Rival magicians square off to display and match their powers in an extravagant historical fantasy being published simultaneously in several countries, to be marketed as Harry Potter for adults.
But English author Clarke’s spectacular debut is something far richer than Potter: an absorbing tale of vaulting ambition and mortal conflict steeped in folklore and legend, enlivened by subtle characterizations and a wittily congenial omniscient authorial presence. The agreeably convoluted plot takes off with a meeting in of “gentleman-magicians” in Yorkshire in 1806, the time of the Napoleonic Wars.
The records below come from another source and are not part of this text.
(** * A shallow embedding of [adrd/nn/resnet3d.py]

    The file assembles a 3D residual network out of the layer primitives of
    an external tensor framework.  The embedding keeps the three levels of
    the source apart:

    - the _structure_ of the network (which layers, with which configuration
      and which parameter initialisation), built by the constructors;
    - the _forward pass_, written in a state-and-error monad over a store of
      tensors, because the source uses in-place operations
      ([nn.ReLU(inplace=True)], [out += residual]);
    - the _framework_, which is external: it is an interface ([TensorOps]),
      instantiated further down with the framework's shape arithmetic. *)

From stdpp Require Import base option list list_numbers strings.
From Stdlib Require Import ZArith Lia.

Local Open Scope string_scope.
Local Open Scope list_scope.
Local Open Scope Z_scope.

(** ** Exceptions and the error monad *)

Inductive Error : Type :=
| ZeroDivisionError
| AttributeError (cls attr : string)
| IndexError
| TypeError
| RuntimeError
| ValueError.

Inductive Result (A : Type) : Type :=
| Ok (a : A)
| Raise (e : Error).
Arguments Ok {A} a.
Arguments Raise {A} e.

#[global] Instance Result_ret : MRet Result := fun _ a => Ok a.
#[global] Instance Result_bind : MBind Result := fun _ _ k m =>
  match m with
  | Ok a => k a
  | Raise e => Raise e
  end.

#[global] Instance Result_fmap : FMap Result := fun _ _ f m =>
  match m with
  | Ok a => Ok (f a)
  | Raise e => Raise e
  end.

(** Python's [a // b] on integers: floor division, raising on a zero
    divisor.  [Z.div] rounds towards minus infinity, as Python does. *)
Definition floordiv (a b : Z) : Result Z :=
  if decide (b = 0) then Raise ZeroDivisionError else Ok (a / b).

(** [xs[i]] for a Python list and a non-negative literal index. *)
Definition index {A} (xs : list A) (i : nat) : Result A :=
  match xs !! i with
  | Some a => Ok a
  | None => Raise IndexError
  end.

(** [for x in xs: ...] with a body that may raise. *)
Fixpoint mapR {A B} (f : A → Result B) (xs : list A) : Result (list B) :=
  match xs with
  | [] => Ok []
  | x :: xs => y ← f x; ys ← mapR f xs; mret (y :: ys)
  end.

(** ** Layer primitives of the framework *)

(** How a parameter tensor was last filled.  The numbers drawn by a random
    initialiser are not modelled, only which initialiser ran. *)
Inductive Init : Type :=
| FrameworkDefault
| KaimingNormal (mode nonlinearity : string)
| Constant (c : Z).

Definition triple : Type := Z * Z * Z.

(** The framework turns an integer size argument into a 3-tuple. *)
Definition _triple (n : Z) : triple := (n, n, n).

Inductive ConvClass : Type := NnConv3d | Conv3DSimpleClass.

Module Conv3d.
Record t : Type := mk {
  cls : ConvClass;
  in_channels : Z;
  out_channels : Z;
  kernel_size : triple;
  stride : triple;
  padding : triple;
  weight : Init;
  bias : option Init
}.

(** [nn.Conv3d(in_channels, out_channels, kernel_size, stride, padding, bias)] *)
Definition init (in_channels out_channels : Z) (kernel_size stride padding : triple)
    (bias : bool) : t :=
  {| cls := NnConv3d;
     in_channels := in_channels;
     out_channels := out_channels;
     kernel_size := kernel_size;
     stride := stride;
     padding := padding;
     weight := FrameworkDefault;
     bias := if bias then Some FrameworkDefault else None |}.
End Conv3d.

Module BatchNorm3d.
Record t : Type := mk {
  num_features : Z;
  weight : Init;
  bias : Init
}.

(** [nn.BatchNorm3d(num_features)] *)
Definition init (num_features : Z) : t :=
  {| num_features := num_features;
     weight := FrameworkDefault;
     bias := FrameworkDefault |}.
End BatchNorm3d.

(** The leaf modules this file instantiates. *)
Inductive Layer : Type :=
| LConv (c : Conv3d.t)
| LBatchNorm (b : BatchNorm3d.t)
| LReLU (inplace : bool)
| LAdaptiveAvgPool3d (output_size : triple).

(** [nn.Sequential] of leaf modules. *)
Definition Sequential : Type := list Layer.

(** ** The tensor framework, as an interface *)

(** What the file consumes from the framework, on a tensor type [T]: each
    operation maps tensor values to a tensor value or raises.  [batch_norm]
    takes the module's [training] flag; its running statistics are buffers of
    the framework and are not modelled.  [add_ a b] is the value that [a]
    holds after [a += b]. *)
Class TensorOps (T : Type) : Type := {
  conv3d : Conv3d.t → T → Result T;
  batch_norm : bool → BatchNorm3d.t → T → Result T;
  relu_value : T → T;
  add_ : T → T → Result T;
  adaptive_avg_pool3d : triple → T → Result T;
  flatten : Z → T → Result T
}.

(** ** The store of tensors *)

(** A Python variable holds a reference to a tensor.  The store is the list
    of tensors allocated so far, a reference is a position in it: allocation
    appends, an in-place operation overwrites. *)
Definition ref : Set := nat.

Record St (T A : Type) : Type := mkSt { run : list T → Result (A * list T) }.
Arguments mkSt {T A} run.
Arguments run {T A} s h.

#[global] Instance St_ret T : MRet (St T) := fun _ a => mkSt (fun h => Ok (a, h)).
#[global] Instance St_bind T : MBind (St T) := fun _ _ k m =>
  mkSt (fun h =>
    match run m h with
    | Ok (a, h') => run (k a) h'
    | Raise e => Raise e
    end).

Section Store.
Context {T : Type}.

Definition load (x : ref) : St T T :=
  mkSt (fun h => match h !! x with
                 | Some v => Ok (v, h)
                 | None => Raise RuntimeError
                 end).

Definition alloc (v : T) : St T ref :=
  mkSt (fun h => Ok (length h, h ++ [v])).

Definition store (x : ref) (v : T) : St T unit :=
  mkSt (fun h => Ok (tt, <[x := v]> h)).

Definition lift {A} (r : Result A) : St T A :=
  mkSt (fun h => match r with
                 | Ok a => Ok (a, h)
                 | Raise e => Raise e
                 end).
End Store.

(** ** Forward pass of the leaf modules and of [nn.Sequential] *)

Section Forward.
Context {T : Type} `{!TensorOps T}.
Variable training : bool.

Definition Layer_forward (m : Layer) (x : ref) : St T ref :=
  match m with
  | LConv c => v ← load x; r ← lift (conv3d c v); alloc r
  | LBatchNorm b => v ← load x; r ← lift (batch_norm training b v); alloc r
  | LReLU inplace =>
      v ← load x;
      if inplace then store x (relu_value v);; mret x else alloc (relu_value v)
  | LAdaptiveAvgPool3d output_size =>
      v ← load x; r ← lift (adaptive_avg_pool3d output_size v); alloc r
  end.
(** * Early stopping handlers of small-text: a shallow embedding

    Source: [small_text/training/early_stopping.py].

    Modelling decisions.
    - Python [float] / numpy [float64] values are exact rationals ([Q]); the
      only non-number kept is NaN, which is what numpy stores in the history
      when a measured value is [None].  A history cell is therefore an
      [option Q] with [None] standing for NaN.  Rounding is not modelled:
      a difference [v - b] is exact here and rounded to the nearest float in
      the source.  The two agree on its sign, and a difference that is at
      least [min_delta] stays so after rounding; only a difference just
      below [min_delta] can round up to it, so the theorems state nothing
      that depends on that boundary.
    - Python [int] is [Z].  The two integer columns of the history have the
      dtype [int], numpy's 64-bit integer; storing an epoch outside that
      range raises [OverflowError] and the history is left as it was.
    - A measurement is a Python [dict] from names to [float] or [None]:
      [gmap string (option Q)].
    - A method is a function from the receiver to an [outcome]: the receiver
      after the call, the records passed to [logging.debug], and either the
      exception raised or the value returned.  The receiver is returned in
      both cases because attribute assignments made before a [raise] persist.
    - The three handler classes form the inductive type
      [EarlyStoppingHandler]; the children of a sequential handler are taken
      to be distinct objects. *)

From Stdlib Require Import Strings.String ZArith QArith Qabs Bool Lia Lqa.
From stdpp Require Import base option list gmap strings.

Local Open Scope Z_scope.

(** ** Python and numpy primitives *)

Inductive ValueErrorMsg : Type :=
| UnsupportedMetric (monitor : string)
| InvalidMinDelta
| InvalidPatience
| InvalidThreshold
| InvalidEpoch
| NoField (name : string).

Inductive exn : Type :=
| ValueError (msg : ValueErrorMsg)
| IndexError
| KeyError (key : string)
| TypeError
| OverflowError.

Inductive LogRecord : Type :=
| ThresholdExceeded (value threshold : Q)
| PatienceExceeded (value patience : Z).

Record outcome (S A : Type) : Type := Outcome {
  final : S;
  emitted : list LogRecord;
  returned : exn + A
}.
Arguments Outcome {S A} _ _ _.
Arguments final {S A} _.
Arguments emitted {S A} _.
Arguments returned {S A} _.

(** numpy [float64] restricted to the rationals and NaN. *)
Definition npfloat : Type := option Q.

Definition Qlt_bool (a b : Q) : bool := negb (Qle_bool b a).

(** [np.sign] on a Python float. *)
Definition np_sign (x : Q) : Z := Z.sgn (Qnum x).

(** [np.sign(x) == s] for a numpy float [x] and an integer [s]; NaN equals
    nothing. *)
Definition sign_is (x : npfloat) (s : Z) : bool :=
  match x with
  | Some q => np_sign q =? s
  | None => false
  end.

(** [a - b] with [a] a Python float and [b] a numpy float. *)
Definition float_sub (a : Q) (b : npfloat) : npfloat :=
  match b with
  | Some q => Some (a - q)%Q
  | None => None
  end.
The participants’ scholarly interests are encouraged by a prophecy “that one day magic would be restored to England by two magicians” and would subsequently be stimulated by the coming to national prominence of Gilbert Norrell, a fussy pedant inclined to burrow among his countless books of quaint and curious lore, and by dashing, moody Jonathan Strange, successfully employed by Lord Wellington to defeat French forces by magical means. Much happens. A nobleman’s dead wife is revived but languishes in a half-unreal realm called “Lost-hope”—as does Stephen Black, the same nobleman’s black butler, enigmatically assured by a nameless “gentleman with thistle-down hair” that he (Stephen) is a monarch in exile. Clarke sprinkles her radiantly readable text with faux-scholarly (and often hilarious) footnotes while building an elaborate plot that takes Strange through military glory, unsuccessful attempts to cure England’s mad king, travel to Venice and a meeting with Lord Byron, and on a perilous pursuit of the fabled Raven King, former ruler of England, into the world of Faerie, and Hell (“The only magician to defeat Death !”). There’s nothing in Tolkien, Mervyn Peake, or any of their peers that surpasses the power with which Clarke evokes this fabulous figure’s tangled “history.” The climax, in which Strange and Norrell conspire to summon the King, arrives—for all the book’s enormous length—all too soon.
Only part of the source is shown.